Why I am not an experimentalist; or, making faces with photolithography
In 2019, I spent six months in Gothenburg, Sweden at the Chalmers Institute of Technology. I was working in the lab of Per Delsing doing nanofabrication in my gap year before grad school, and it was not going well.
Have you ever wondered how computer chips are made? A chip is basically a block of silicon covered in an immense tangle of thin wires and pieces of doped silicon. These wires are absolutely tiny, just nanometers wide, which is way smaller than the spatial resolution of any machine we could use to mechanically lay down the wires.
To get around that and get all those wires down, you use a bewildering combination of chemistry and particle physics. First you cover the slab of silicon with a thin layer of a substance called “resist.” The resist is sensitive to either photons or electrons, so you shine either a laser or an electron beam over the slab where you want wires to go. You can then wash away the irradiated resist, exposing the bare silicon underneath, and just cover the whole thing with a thin layer of metal shot in from above. The resist blocks the metal everywhere but in the wire tracks, so when you wash away the rest of the resist, you’re left with nice, beautiful wires. Here’s a cartoon I drew:
With this technique and variations on it, all modern computer chips are manufactured. My job that fateful summer was to use this technique to design quantum inductors, and I was rapidly learning that I was not cut out for labwork. Every step in the cartoon above is actually ten different steps involving mixing toxic chemicals, heating things, putting things into big scary machines, and using inscrutable computer interfaces with a hundred settings. Oh, and to make matters worse, you have to do all this while sweating inside a head-to-toe cleanroom lab suit. My mentor, Anita, would demonstrate something with practiced care and deliberation, she’d walk away, and I would promptly forget everything except maybe what colors were supposed to be created. I cannot overstate the extent of my incompetence: on several occasions, I left a piece of support plastic called a “spider” on a hot plate and literally melted it to the piece of silicon I was working with. This continued until Anita told me to stop using spiders.

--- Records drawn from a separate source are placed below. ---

(* ===== verification/Startup.v ===== *)
(** * Starting a kernel (src/src/connection.rs, src/src/engine.rs)

    The configuration from the environment, the connection file, and the start
    of [run_kernel_with_interrupter] up to its services.

    Reading a file, binding a socket and the decimal conversion of [f64] are
    arguments.  A connection file whose object repeats a key is not modelled:
    its value has the key once. *)

From Stdlib Require Import ZArith.
From stdpp Require Import base gmap sets list strings pretty.
From Corelib.Floats Require Import SpecFloat.
From S2P Require Import Prelude Json Errors Wire Language Services.

(** ** Numbers from text *)

Definition digit_of (c : Ascii.ascii) : option Z :=
  let n := Z.of_nat (Ascii.nat_of_ascii c) in if (48 <=? n)%Z && (n <=? 57)%Z then Some (n - 48)%Z else None.

Fixpoint parse_decimal (acc : Z) (s : string) : option Z :=
  match s with
  | EmptyString => Some acc
  | String c s' => digit_of c ≫= λ d, parse_decimal (10 * acc + d) s'
  end.

(** [str::parse::<usize>]. *)
Definition parse_usize (s : string) : option Z :=
  let digits := match s with String c s' => if decide (c = Ascii.ascii_of_nat 43) then s' else s | _ => s end in
  if decide (digits = EmptyString) then None
  else opt_filter is_u64 (parse_decimal 0 digits).

(** [Duration::from_secs_f64], in nanoseconds, rounded to the nearest, ties to
    even; [None]: it panics, as it does for negative numbers, numbers that are
    not finite and those that round to 2^64 seconds or more. *)
Definition round_div (n d : Z) : Z :=
  let q := (n / d)%Z in let r := (n `mod` d)%Z in
  if (2 * r <? d)%Z then q else if (2 * r =? d)%Z then (if Z.even q then q else q + 1)%Z else (q + 1)%Z.

Definition duration_from_secs_f64 (f : spec_float) : option Z :=
  match f with
  | S754_zero _ => Some 0%Z
  | S754_finite false m e =>
      let nanos := (if 0 <=? e then Z.pos m * 10 ^ 9 * 2 ^ e else round_div (Z.pos m * 10 ^ 9) (2 ^ (- e)))%Z in
      if (nanos <? u64_mod * 10 ^ 9)%Z then Some nanos else None
  | _ => None
  end.

Definition f64_ge_zero (f : spec_float) : bool :=
  match f64_partial_cmp f f64_zero with Some Gt | Some Eq => true | _ => false end.

(** ** [KernelConfig] *)

Record KernelConfig := MkConfig { iopub_capacity : Z; hold_timeout : Z }.

Section Config.
Context (parse_f64 : string → option spec_float) (env : string → option string).

Definition config_capacity : Z := (Z.max (unwrap_or (env "KERNMINI_IOPUB_QMAX" ≫= parse_usize) 10000) 1)%Z.

Definition config_hold_seconds : spec_float :=
  unwrap_or (opt_filter (λ f, f64_is_finite f && f64_ge_zero f) (env "KERNMINI_HOLD_TIMEOUT" ≫= parse_f64)) (f64_of_Z 3600).

Definition from_env : option KernelConfig :=
  timeout ← duration_from_secs_f64 config_hold_seconds; Some (MkConfig config_capacity timeout).
End Config.

Lemma parse_decimal_nonneg acc s n : (0 ≤ acc)%Z → parse_decimal acc s = Some n → (0 ≤ n)%Z.
Proof.
  revert acc. induction s as [|c s IH]; intros acc Ha; simpl; [by intros [= <-]|].
  unfold digit_of. case_match eqn:Hd; [|done]. simpl. apply IH. apply andb_prop in Hd as [H1%Z.leb_le _]. lia.
Qed.

Lemma round_div_nearest n d : (0 < d)%Z → (2 * Z.abs (round_div n d * d - n) ≤ d)%Z.
Proof.
  intros Hd. pose proof (Z.div_mod n d ltac:(lia)). pose proof (Z.mod_pos_bound n d Hd). unfold round_div. repeat case_match; nia.
Qed.

Lemma round_div_reaches n d t : (0 < d)%Z → Z.even t = true → (t ≤ round_div n d)%Z ↔ ((2 * t - 1) * d ≤ 2 * n)%Z.
Proof.
  intros Hd Ht. pose proof (Z.div_mod n d ltac:(lia)) as En. pose proof (Z.mod_pos_bound n d Hd). unfold round_div.
  set (q := (n / d)%Z) in *. set (r := (n `mod` d)%Z) in *.
  destruct (Z.ltb_spec (2 * r) d); [|destruct (Z.eqb_spec (2 * r) d); [destruct (Z.even q) eqn:Eq|]].
  - split; [nia|]. intros. assert (q ≠ t - 1)%Z by nia. nia.
  - assert (q ≠ t - 1)%Z. { intros ->. rewrite Z.even_sub, Ht in Eq. done. } split; nia.
  - split; nia.
  - split; nia.
Qed.

(** ** What a timeout in seconds means

    [m * 2 ^ e] seconds in nanoseconds is [num / den]. *)
Definition num (m : positive) (e : Z) : Z := (Z.pos m * 10 ^ 9 * 2 ^ Z.max 0 e)%Z.
Definition den (e : Z) : Z := (2 ^ Z.max 0 (- e))%Z.

(** [t] nanoseconds are at most half a nanosecond from [m * 2 ^ e] seconds. *)
Definition nearest (m : positive) (e t : Z) : Prop := (2 * Z.abs (t * den e - num m e) ≤ den e)%Z.

(** [m * 2 ^ e] seconds are at least 2^64 seconds less half a nanosecond, so that
    they round to more than a [Duration] holds. *)
Definition too_long (m : positive) (e : Z) : Prop := ((2 * (u64_mod * 10 ^ 9) - 1) * den e ≤ 2 * num m e)%Z.

(** The hold timeout, from the number the environment gives. *)
Definition timeout_for (given : option spec_float) (t : Z) : Prop :=
  match given with
  | Some (S754_zero _) => t = 0%Z
  | Some (S754_finite false m e) => nearest m e t
  | _ => t = (3600 * 10 ^ 9)%Z
  end.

Even though I was close to useless in the lab, it turned out I was pretty good at coming up with things for other people to try. At the start of my time there, I learned that quantum inductors are usually made with three shoot-down-a-layer-of-metal steps to make three different parts of the circuit. You can do the first two in one machine cycle, but for annoying geometric reasons, everyone did the third step in its own cycle, which could take an extra day or two. I found a way to do them all in one machine cycle by shooting the metal down from three different angles. Thanks to the hard work of my collaborators to show this idea actually worked — figuring out how to fabricate the design, characterize it, and test it in quantum circuits — this is now among my most-cited publications. The finished quantum inductors looked like this:
A Josephson junction made with our speedy fab process.
And now we get to my favorite part of this story. Our silicon wafers were about two inches wide. They’re pretty expensive, so you don’t want to waste them, but you only ever end up using about two thirds of the surface area since you want to leave the borders clear so you can grab the thing with tweezers. This leaves a lot of room for you to print tests or calibration marks, and this fact was not lost on me. Do you see where I’m going with this?
It was not too long until I realized that the time it took to pattern something onto the silicon was proportional to its size, not its complexity, so I could print really complicated stuff, and whatever I wanted, onto the edges of these wafers, so long as it was small. So I figured out how scripting worked in the design software, and I wrote some Python to break images down into a format suitable for this software, and then I could print whatever I wanted in a nanometers-thick layer of aluminum. Naturally, the first thing I printed was my professor’s head:
Left: Professor Per Delsing. Right: Professor Per Delsing on silico.
I left this image up on his door. I’m pretty sure he knew it was me, but we never talked about it. I also printed my own head and a picture with some of my friends:
Top: me. Bottom: me and friends.
It’s pretty fun to be able to fabricate things at such a small scale. Each of these images has a total size of about 1mm. I still have the picture of myself, and I own a little microscope I can use to look at it. I used it on my dating profile for a while until I conceded nobody knew what the hell they were looking at and gave up.
In August 2019, I left Sweden and started my PhD at Berkeley. I switched gears away from experiment, and then away from quantum physics altogether, and joined a lab studying, among other things, the fundamental theory of deep learning, and that got me to where I am today. But now, as I use a computer, and run things with GPUs, and stand by as tech giants fill warehouses with upwards of millions of GPUs and $10^{17}$ transistors total, it’s illuminating and remarkable and a deeply privileged feeling to have gotten to see how computer chips are made.